El primer día del año es también el octavo día desde la celebración del nacimiento del Hijo de Dios como hijo de la Virgen María. Por eso en este primer día del año celebramos a la bienaventurada María en el misterio de su maternidad divina. La honramos con el título de Madre de Dios. Ese título no significa que ella le dio el ser a Dios, que ella sea la progenitora de Dios. Eso sería una blasfemia. Ella le dio la existencia en su vientre a la humanidad del Hijo de Dios, pero el Hijo de Dios a quien ella le dio existencia humana, existía como Dios desde siempre. Él es la Palabra que estaba junto a Dios, que era Dios y que ya al principio estaba junto a Dios, por la que todo fue hecho y sin ella no se hizo nada de cuanto llegó a existir (cf. Jn 1,1-3). María es Madre de Dios porque dio existencia humana a uno cuya naturaleza e identidad eran, además de humanas también divinas. Decir que María es la Madre de Dios es el modo de proclamar la identidad divina de su Hijo. Ella puede ser llamada Madre de Dios, porque Dios actuó en ella y ella concibió por obra del Espíritu Santo y el que nació de ella también fue Hijo de Dios en su humanidad. Pero al decir que el Hijo de Dios tuvo madre humana reivindicamos que su humanidad es real, no aparente; es como la nuestra, no de otra especie.

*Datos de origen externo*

Lemma value_step input fuel : members_sound input fuel → elements_sound input fuel → value_sound input (S fuel).
Proof.
  intros IHm IHe scope depth p p' Hb. simpl.
  destruct (skip_whitespace_moved p Hb) as (pad & Hpad & Hblank & Hstart). set (q := skip_whitespace p) in *. clearbody q.
  pose proof (moved_bounded _ _ _ Hpad Hb) as Hq. unfold check_depth. destruct (N.ltb_spec MAX_DEPTH depth) as [|Hd]; [done|].
  unfold current_byte. destruct (js_rest q) as [|c rest] eqn:Er; [done|]. unfold starts_not in Hstart.
  destruct (advance_moved q c rest Hq Er) as [Hadv Hadvr]. pose proof (moved_bounded _ _ _ Hadv Hq) as Hq1.
  destruct (skip_whitespace_moved (advance q) Hq1) as (inner & Hinner & Hblank2 & _). pose proof (moved_bounded _ _ _ Hinner Hq1) as Hq2.
  pose proof (moved_trans _ _ _ _ _ Hpad Hadv) as Hopen. rewrite parse_members_skip, parse_elements_skip by done.
  destruct (Ascii.eqb_spec c "{") as [->|Hc1]; [|destruct (Ascii.eqb_spec c "[") as [->|Hc2]; [|destruct (Ascii.eqb_spec c QUOTE) as [->|Hc3]]].
  - destruct (consume "}" _) as [q3|] eqn:Ec.
    + intros [= <-]. apply consume_Some in Ec; [|done]. exists (JEmptyObject pad inner). split_and!; [done..|simpl; lia|].
      apply moved_read. exact (moved_trans _ _ _ _ _ Hpad (moved_trans _ _ _ _ _ Hadv (moved_trans _ _ _ _ _ Hinner Ec))).
    + intros (ms & Hv & Hdm & Hr)%IHm; [|done..]. exists (JObject pad ms). split_and!; [done..|simpl; lia|].
      rewrite (mv_line _ _ _ Hopen) in Hr. apply moved_read in Hopen. pose proof (read_trans _ _ _ _ _ _ _ Hopen Hr) as H1.
      simpl. by rewrite <-string_app_assoc in H1.
  - destruct (consume "]" _) as [q3|] eqn:Ec.
    + intros [= <-]. apply consume_Some in Ec; [|done]. exists (JEmptyArray pad inner). split_and!; [done..|simpl; lia|].
      apply moved_read. exact (moved_trans _ _ _ _ _ Hpad (moved_trans _ _ _ _ _ Hadv (moved_trans _ _ _ _ _ Hinner Ec))).
    + intros (es & Hv & Hdm & Hr)%IHe; [|done..]. exists (JArray pad es). split_and!; [done..|simpl; lia|].
      rewrite (mv_line _ _ _ Hopen) in Hr. apply moved_read in Hopen. pose proof (read_trans _ _ _ _ _ _ _ Hopen Hr) as H1.
      simpl. by rewrite <-string_app_assoc in H1.
  - intros [= (t & Ht & Hm)%(skip_string_exact input q p' Hq)]. exists (JToken pad t). split_and!; [split; [done|by left]|by left|simpl; lia|].
    apply moved_read. exact (moved_trans _ _ _ _ _ Hpad Hm).
  - intros [= (t & Hne & Ht & Hm & Hend)%(skip_scalar_exact input q p' Hq)]. exists (JToken pad t).
    split_and!; [split; [done|right]|by right|simpl; lia|apply moved_read; exact (moved_trans _ _ _ _ _ Hpad Hm)].
    split_and!; [done..|]. intros c' s ->. pose proof (mv_rest _ _ _ Hm) as E. rewrite Er in E. simpl in E. injection E as <- _. done.
Qed.

Lemma report_read p scope key line c :
  collector_insert scope key line (js_collector p) = Ok c → read_as "" [(scope, key, line)] p (with_collector p c).
Proof. intros E. split; try done; [change (byte_len "") with 0%N; simpl; lia|]. rewrite try_fold_one. exact E. Qed.

(** A comma or the bracket that closes, behind blanks. *)
Lemma close_moved p close p' : bounded p → consume close (skip_whitespace p) = Some p' →
  ∃ pad, blanks pad ∧ moved (pad +:+ String close "") p p'.
Proof.
  intros Hb Hc. destruct (skip_whitespace_moved p Hb) as (pad & Hm & Hblank & _). apply consume_Some in Hc; [|by eapply moved_bounded].
  exists pad. split; [done|]. exact (moved_trans _ _ _ _ _ Hm Hc).
Qed.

Al llegar la plenitud de los tiempos, envió Dios a su Hijo, nacido de una mujer, nacido bajo la ley de la muerte, para rescatar a los que estábamos bajo la ley de tener que morir, a fin de hacernos hijos suyos. Ese Hijo nacido de María para morir en la cruz por nosotros y para resucitar para nuestra santificación ha enviado a nuestros corazones de creyentes bautizados a su Espíritu Santo, que nos hace a nosotros también hijos adoptivos de Dios, con licencia para llamar a Dios ¡Padre!, y para tener la certeza de heredar la vida con Dios junto con el Hijo Jesucristo. Ese es el misterio de la Navidad: El Hijo de Dios se hizo Hijo del hombre para que nosotros hijos de Adán llegáramos a ser hijos de Dios.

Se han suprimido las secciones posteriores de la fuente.